Rewiring a fear of fat


When I was in recovery, I was trying to rewire my belief that fats, as a macronutrient group, were safe and nothing to be concerned about. To do so, I began adding grated cheese to my pasta every time we had it. Observably and outwardly, that was fantastic!


Yet, several months later, after doing this each week, I still feared fats. And on reflection now, it's no bloody surprise! Away from pasta night, almost all of my communication was suggesting to my brain that fats should be avoided. I opted for poached eggs, rather than scrambled or fried. I asked for naked feta salads, to ensure them I could dress them (scantly) myself. I ordered burgers without cheese or caramelised onions.
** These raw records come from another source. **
(* ===== verification/Mpmc.v ===== *)
(** [mpmc_queue.hpp]: the bounded blocking queue behind the thread pools.

    The critical sections are the operations: each runs under the mutex, so it is
    one atomic step.  The second part is the threads: sleeping in a condition
    variable, woken (also spuriously) and about to retry, and the notifications
    issued after the lock is released, which are separate steps. *)

From S2P Require Import Prelude.

#[local] Open Scope Z_scope.

Section mpmc.
Context {T : Type}.

Record MPMCQueue : Type := mkMpmc {
  buffer_ : list T;
  capacity_ : Z;
  high_watermark_ : Z;
  closed_ : bool
}.

(** The constructor throws [std::invalid_argument] on a zero capacity. *)
Definition MPMCQueue_new (capacity : Z) : option MPMCQueue :=
  if capacity =? 0 then None else Some (mkMpmc [] capacity 0 false).

Definition mpmc_size (q : MPMCQueue) : Z := Z.of_nat (length (buffer_ q)).
Definition mpmc_closed (q : MPMCQueue) : bool := closed_ q.
Definition highWatermark (q : MPMCQueue) : Z := high_watermark_ q.

Definition push_back (q : MPMCQueue) (item : T) : MPMCQueue :=
  let buffer := buffer_ q ++ [item] in
  mkMpmc buffer (capacity_ q) (Z.max (high_watermark_ q) (Z.of_nat (length buffer))) (closed_ q).

Definition pop_front (q : MPMCQueue) : MPMCQueue :=
  mkMpmc (tail (buffer_ q)) (capacity_ q) (high_watermark_ q) (closed_ q).

(** The wait predicates of [push] and [pop]. *)
Definition may_push (q : MPMCQueue) : bool := closed_ q || (mpmc_size q <? capacity_ q).
Definition may_pop (q : MPMCQueue) : bool :=
  closed_ q || negb (match buffer_ q with [] => true | _ => false end).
I picked out some hazelnuts from my nutty muesli. I spread peanut butter as though I was working my way through the last jar on earth. If my Weetabix had hoovered up the last of my (low-fat) plant milk, I'd eat them dry as sawdust before I considered to just splash over the milk used by my family.
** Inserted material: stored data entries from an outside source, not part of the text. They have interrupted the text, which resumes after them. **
Lemma alone_recording a b ts k :
  rtc alone a b -> ts !! k = Some a.2 ->
  rtc recording_step (mkRecording a.1 ts) (mkRecording b.1 (<[k := b.2]> ts)).
Proof.
  intros Hr. revert ts. induction Hr as [a|a m b Hs _ IH]; intros ts Hk.
  { rewrite list_insert_id by done. done. }
  pose proof (lookup_lt_Some _ _ _ Hk) as Hlt. eapply rtc_l.
  - by apply (recorder_moves (mkRecording a.1 ts) k a.2 m.1 m.2).
  - specialize (IH (<[k := m.2]> ts)). rewrite list_insert_insert_eq in IH. apply IH.
    by rewrite list_lookup_insert_eq.
Qed.

Lemma threads_finish s n :
  cells_ready (cells s) -> (n <= length (recorders s))%nat ->
  exists s', rtc recording_step s s' /\ cells_ready (cells s') /\ length (recorders s') = length (recorders s)
    /\ Forall (fun t => current t = None /\ todo t = []) (take n (recorders s')).
Proof.
  intros Hc. induction n as [|n IH]; intros Hn; [by exists s|].
  destruct IH as ([c ts] & Hr & Hc' & Hl & Hf); [lia|]. cbn [cells recorders] in *.
  destruct (lookup_lt_is_Some_2 ts n) as [t Ht]; [lia|].
  destruct (thread_finishes c t Hc') as (c1 & t1 & H1 & Hrun & Hidle).
  exists (mkRecording c1 (<[n := t1]> ts)). cbn [cells recorders]. split_and!; try done.
  - etrans; [exact Hr|]. by apply (alone_recording (c, t) (c1, t1)).
  - by rewrite length_insert.
  - rewrite (take_S_r _ _ t1) by (rewrite list_lookup_insert_eq; [done|lia]).
    rewrite take_insert_ge by lia. by apply Forall_app_2; [|constructor].
Qed.

Lemma reachable_rtc programs s s' :
  recording_reachable programs s -> rtc recording_step s s' -> recording_reachable programs s'.
Proof. intros Hs Hr. induction Hr; [done|]. apply IHHr. by eapply recording_next. Qed.

Lemma recording_can_finish programs s :
  recording_reachable programs s -> exists s', rtc recording_step s s' /\ idle s'.
Proof.
  intros Hs. destruct (recording_reachable_ok _ _ Hs) as [_ _ _ _ [_ (b & Hb & _) _ _] [_ (b' & Hb' & _) _ _]].
  destruct (threads_finish s (length (recorders s))) as (s' & Hr & _ & Hl & Hf); [by split|done|].
  exists s'. split; [done|]. rewrite <- Hl, take_ge in Hf by done. exact Hf.
Qed.

(** The best of a complete record is the best of the samples. *)
Lemma tracked_min history xs seen :
  tracks Z.le UINT64_MAX history xs xs seen -> Forall is_u64 xs -> Z.of_nat (length xs) < 2 ^ 64 ->
  default 0 (head history) = min_ns_ (record_all xs).
Proof.
  intros [Hsrc (b & -> & Hin & _ & Hb) _ _] Hx Hn.
  destruct (record_all_extremes xs Hx Hn) as (_ & Hf & He & Hne). rewrite Forall_forall in *. cbn.
  specialize (Hsrc b Hin). destruct (decide (xs = [])) as [->|Hxs]; [destruct Hsrc as [->|Hsrc]; [|set_solver]; by destruct He|].
  destruct (Hne Hxs) as [Hmin _]. specialize (Hb _ Hmin). destruct Hsrc as [->|Hsrc].
  - specialize (Hx _ Hmin). unfold UINT64_MAX in *. range.
  - specialize (Hf _ Hsrc). lia.
Qed.

Lemma tracked_max history xs seen :
  tracks Z.ge 0 history xs xs seen -> Forall is_u64 xs -> Z.of_nat (length xs) < 2 ^ 64 ->
  default 0 (head history) = max_ns_ (record_all xs).
Proof.
  intros [Hsrc (b & -> & Hin & _ & Hb) _ _] Hx Hn.
  destruct (record_all_extremes xs Hx Hn) as (_ & Hf & He & Hne). rewrite Forall_forall in *. cbn.
  specialize (Hsrc b Hin). destruct (decide (xs = [])) as [->|Hxs]; [destruct Hsrc as [->|Hsrc]; [|set_solver]; by destruct He|].
  destruct (Hne Hxs) as [_ Hmax]. specialize (Hb _ Hmax). destruct Hsrc as [->|Hsrc].
  - specialize (Hx _ Hmax). range.
  - specialize (Hf _ Hsrc). lia.
Qed.

(** C22. Threads record into one histogram without locks and lose nothing.  Whatever the
    interleaving of the single atomic operations, however stale the relaxed loads and
    however often the weak exchanges fail: all calls can still be completed, and once
    they are the histogram is the one that results from recording all samples of all
    threads one after the other. *)
Theorem histogram_threads_exact programs s :
  recording_reachable programs s -> Forall is_u64 (concat programs) -> Z.of_nat (length (concat programs)) < 2 ^ 64 ->
  (exists s', rtc recording_step s s' /\ idle s')
  /\ (idle s -> histogram_of (cells s) = record_all (concat programs)).
Proof.
  intros Hs Hx Hn. split; [by eapply recording_can_finish|]. intros Hi.
  destruct (recording_reachable_ok _ _ Hs) as [Hp Hb Hc Ht Hmin Hmax].
  rewrite !past_idle in * by done. rewrite (sum_perm _ _ _ Hp) in Ht. rewrite Hp in *.
  unfold histogram_of. rewrite (tracked_min _ _ _ Hmin Hx Hn), (tracked_max _ _ _ Hmax Hx Hn), Ht, Hc, <- record_all_total.
  rewrite u64_small, <- (proj1 (record_all_extremes _ Hx Hn)) by range.
  assert (c_buckets (cells s) = buckets_ (record_all (concat programs))) as ->; [|by destruct record_all].
  destruct Hb as [Hl Hb]. apply list_eq. intros i. destruct (decide (i < kBucketCount)%nat) as [Hlt|Hge].
  - rewrite Hb, record_all_buckets, u64_small; [done| |done..].
    pose proof (length_filter (fun x => bucketFor x = i) (concat programs)). range.
  - rewrite !lookup_ge_None_2; [done|rewrite record_all_bucket_count; lia|lia].
Qed.

(** One operation of recorder [k], by the rule [rule]. *)
Tactic Notation "operation" hyp(R) constr(k) open_constr(rule) :=
  let s := match type of R with recording_reachable _ ?s => s end in
  eapply (recording_next _ s) in R;
    [|eapply (recorder_moves s k); [reflexivity|eapply rule; cbn; first [reflexivity|lia|set_solver]]];
  cbn in R.

(** Both threads read the initial minimum; the second stores 5, so the exchange of the
    first one fails and its loop ends at the value it then reads. *)
Lemma histogram_threads_exact_witness :
  exists s, idle s /\ histogram_of (cells s) = record_all [300; 5] /\ c_min (cells s) = [5; UINT64_MAX].
Proof.
  pose proof (recording_start [[300]; [5]]) as R.
  operation R 0%nat rec_call. operation R 1%nat rec_call. operation R 0%nat rec_bucket. operation R 0%nat rec_count.
  operation R 1%nat rec_bucket. operation R 0%nat rec_total. operation R 0%nat (min_load _ _ 300 UINT64_MAX).
  operation R 1%nat rec_count. operation R 1%nat rec_total. operation R 1%nat (min_load _ _ 5 UINT64_MAX).
  operation R 1%nat min_swap. operation R 0%nat (min_again _ _ 300 UINT64_MAX 5).
  operation R 0%nat min_enough. operation R 1%nat (max_load _ _ 5 0). operation R 0%nat (max_load _ _ 300 0).
  operation R 0%nat max_swap. operation R 1%nat (max_again _ _ 5 0 300). operation R 1%nat max_enough.
  eexists. split; [|split; [apply (histogram_threads_exact [[300]; [5]] _ R)|reflexivity]].
  - by repeat constructor.
  - repeat constructor; range.
  - done.
  - by repeat constructor.
Defined.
Honestly, what on earth did I expect my brain to think after having been sent such contrasting messages???


Irrespective of the partial permission with the grated cheese, the eggs, the feta, the burger (and so on), there were also very firm statements within my daily behaviours that said directly otherwise. It is these inconsistent messages that resulted in my lack of neural rewiring. Simply put: The brain cannot learn when it is observing behaviours with directly contrasting permissions.


Neural rewiring


The vast majority of you reading this will know exactly what neural rewiring is. But I want to write out a quick summary just to really demonstrate how essential consistent messaging is. We’ll use the age-old analogy of neural pathways being like hiking trails.


When you first think of a thought, it is like walking across high grass. It isn’t automatic or easy or familiar. When you keep repeating that thought, the path is further worn and established. As you continue repeating that thought with supporting behaviours, you will eventually be left with a well-trodden route. Because of how the brain is constructed and functions, with axons, dendrites and synapses, the more we repeat something, the deeper the path is. This means that in time, it becomes easy for repeated thoughts to go through the brain without meeting resistance.
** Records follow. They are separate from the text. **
Definition open : PartitionedEngine :=
  default (mkPartitioned 0 RiskLimits.default [] (TradeLog_new 0) false 0 0 0 0 0 0
             LatencyHistogram_new ∅) (PartitionedEngine_new 2 8 RiskLimits.default 200).
Definition after (script : list Action) : System :=
  played act (mkSystem open [] ∅ [] [] []) script.

Lemma after_reachable script : preachable open (after script).
Proof.
  unfold after. apply played_preserves; [apply act_reachable|constructor].
Qed.
End Floor.

Lemma partitioned_deterministic_witness :
  (served_for Floor.AAPL (served (Floor.after Floor.day))).*1
    `prefix_of` filter (fun c => cmd_symbol c = Floor.AAPL) (entered (Floor.after Floor.day))
  /\ Trade.quantity <$> (served_for Floor.AAPL (served (Floor.after Floor.day))
                          ≫= (fun x => res_trades x.2)) = [4].
Proof.
  split; [|vm_compute; reflexivity].
  exact (proj2 (partitioned_deterministic 2 8 200 RiskLimits.default Floor.open
                  (Floor.after Floor.day) eq_refl (Floor.after_reachable Floor.day) Floor.AAPL)).
Defined.

Lemma partitioned_refines_markets_witness :
  partitioned_validate (engine (Floor.after Floor.day)) Floor.AAPL = Ok true.
Proof.
  refine (proj2 (proj1 (partitioned_refines_markets 2 8 200 RiskLimits.default Floor.open
                  (Floor.after Floor.day) eq_refl (Floor.after_reachable Floor.day)
                  ltac:(lia) ltac:(evaluate) _ _) Floor.AAPL)).
  - evaluate.
  - vm_compute. reflexivity.
Defined.

Lemma idle_means_drained_witness :
  length (accounted (Floor.after Floor.day)) = length (entered (Floor.after Floor.day))
  /\ length (entered (Floor.after Floor.day)) = 3%nat.
Proof.
  split; [|vm_compute; reflexivity].
  refine (proj2 (idle_means_drained 2 8 200 RiskLimits.default Floor.open
                  (Floor.after Floor.day) eq_refl (Floor.after_reachable Floor.day) _ _));
    vm_compute; reflexivity.
Defined.

Lemma waitUntilIdle_can_miss_wakeup_witness :
  exists s, ireachable (mkIdle (count_pending Floor.open) 0 Testing) s
    /\ pending_ (idle_engine s) = 0 /\ idle_waiter s = Blocked.
Proof.
  destruct (waitUntilIdle_can_miss_wakeup (count_pending Floor.open) ltac:(vm_compute; reflexivity))
    as (s & R & Hp & _ & Hw & _).
  by exists s.
Defined.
Changing thoughts, beliefs and values, then, must involve consciously forcing new channels of thinking down different pathways. As we do this over and over again, the new pathway becomes deeper and deeper. As the old pathway gets less use, like an old footpath trail that is no longer walked, the neural pathway begins to ‘grow over’. That's where the expression: “neurons that fire together wire together” comes in: When a thought is repeated over and over, the neural components in your brain literally wire themselves together, strengthening that way of thinking. However, what is really key here, is that the new thought cannot consistently be contended with by directly opposing thoughts and behaviours. If it is, the new pathways will not establish themselves and the old ones will not die out.


Spaced repetition is also an important concept too. This is the idea that one must repeat exactly what you are trying to retain over a period of time with gaps in between. Because neural rewiring involves actual physical changes in the brain, time is required between repetitions to build the pathways.


Anyway, all of this demonstrates that there are 3 key ingredients for neural rewiring: intentional repetition, consistency in messaging and time. If you feel as though your attitudes, values and thoughts aren’t changing, I invite you to really reflect on which of these ingredients is missing. Perhaps the following questions will help you start that reflection:


1. Have you repeated the behaviours enough?

2. Is there consistency in your messaging? E.g., Are all of your behaviours throughout the day communicating the same concepts to your brain?

3. Have you been showing your brain the right things for enough days and weeks? E.g., are you being patient enough since starting the change to allow time for the physical changes to happen inside your brain?



If no to any of these, there lies your answer.

Neural rewiring is no magic trick. It is a biological process.


If it isn't happening, get brutally honest with yourself. Where are you side-stepping? What mixed messaging are you giving?